§ **YOUR INSTRUCTIONS**: Each line of the material that mentions the word "Fixpoint" is to be copied.

● ● ● ●

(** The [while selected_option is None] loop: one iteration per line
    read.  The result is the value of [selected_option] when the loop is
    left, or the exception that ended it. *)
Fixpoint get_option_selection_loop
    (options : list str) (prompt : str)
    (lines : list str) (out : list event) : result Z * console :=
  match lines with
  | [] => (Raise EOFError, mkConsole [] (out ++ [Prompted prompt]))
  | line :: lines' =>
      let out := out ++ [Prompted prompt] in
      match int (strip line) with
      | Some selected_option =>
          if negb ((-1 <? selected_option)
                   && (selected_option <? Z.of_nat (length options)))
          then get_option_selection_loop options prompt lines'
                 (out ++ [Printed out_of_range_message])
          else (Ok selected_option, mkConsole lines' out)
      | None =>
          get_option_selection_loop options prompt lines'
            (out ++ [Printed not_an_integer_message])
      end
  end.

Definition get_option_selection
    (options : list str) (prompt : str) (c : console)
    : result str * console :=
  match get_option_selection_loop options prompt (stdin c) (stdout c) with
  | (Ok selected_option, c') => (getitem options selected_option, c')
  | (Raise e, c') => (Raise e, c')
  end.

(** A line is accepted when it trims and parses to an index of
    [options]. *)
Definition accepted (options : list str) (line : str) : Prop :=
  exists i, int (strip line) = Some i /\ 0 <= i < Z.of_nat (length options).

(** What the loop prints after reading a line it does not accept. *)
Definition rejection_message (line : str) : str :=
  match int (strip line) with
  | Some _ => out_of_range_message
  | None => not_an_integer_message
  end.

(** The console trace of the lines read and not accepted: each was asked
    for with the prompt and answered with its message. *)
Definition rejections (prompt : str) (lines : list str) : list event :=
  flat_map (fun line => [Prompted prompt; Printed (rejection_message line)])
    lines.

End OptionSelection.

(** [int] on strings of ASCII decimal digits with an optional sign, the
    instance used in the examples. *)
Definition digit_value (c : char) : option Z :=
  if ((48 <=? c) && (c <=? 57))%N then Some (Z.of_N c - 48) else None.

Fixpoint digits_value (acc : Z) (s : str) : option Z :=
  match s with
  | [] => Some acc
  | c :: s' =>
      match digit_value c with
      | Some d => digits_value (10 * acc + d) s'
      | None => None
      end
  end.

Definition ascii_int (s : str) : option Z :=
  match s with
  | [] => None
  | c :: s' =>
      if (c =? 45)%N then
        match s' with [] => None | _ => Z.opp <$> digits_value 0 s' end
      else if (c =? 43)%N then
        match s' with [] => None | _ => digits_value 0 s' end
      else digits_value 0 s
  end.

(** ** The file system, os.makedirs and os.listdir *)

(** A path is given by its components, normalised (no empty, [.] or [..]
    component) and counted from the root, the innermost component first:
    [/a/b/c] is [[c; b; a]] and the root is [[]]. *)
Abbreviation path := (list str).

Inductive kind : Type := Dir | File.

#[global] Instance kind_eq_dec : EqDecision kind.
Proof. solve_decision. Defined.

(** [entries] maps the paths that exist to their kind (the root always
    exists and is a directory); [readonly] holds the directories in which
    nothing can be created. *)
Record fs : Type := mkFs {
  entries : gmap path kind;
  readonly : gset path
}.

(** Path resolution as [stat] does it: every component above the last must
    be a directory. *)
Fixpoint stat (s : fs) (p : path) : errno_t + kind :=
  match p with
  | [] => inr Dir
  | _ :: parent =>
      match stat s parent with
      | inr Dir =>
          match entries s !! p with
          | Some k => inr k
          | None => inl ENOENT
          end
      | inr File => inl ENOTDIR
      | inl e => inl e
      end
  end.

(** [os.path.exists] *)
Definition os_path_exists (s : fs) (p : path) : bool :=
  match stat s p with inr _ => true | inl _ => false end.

● ● ● ●

§ **EXERCISE ANSWER**:
Fixpoint get_option_selection_loop
Fixpoint digits_value (acc : Z) (s : str) : option Z :=
Fixpoint stat (s : fs) (p : path) : errno_t + kind :=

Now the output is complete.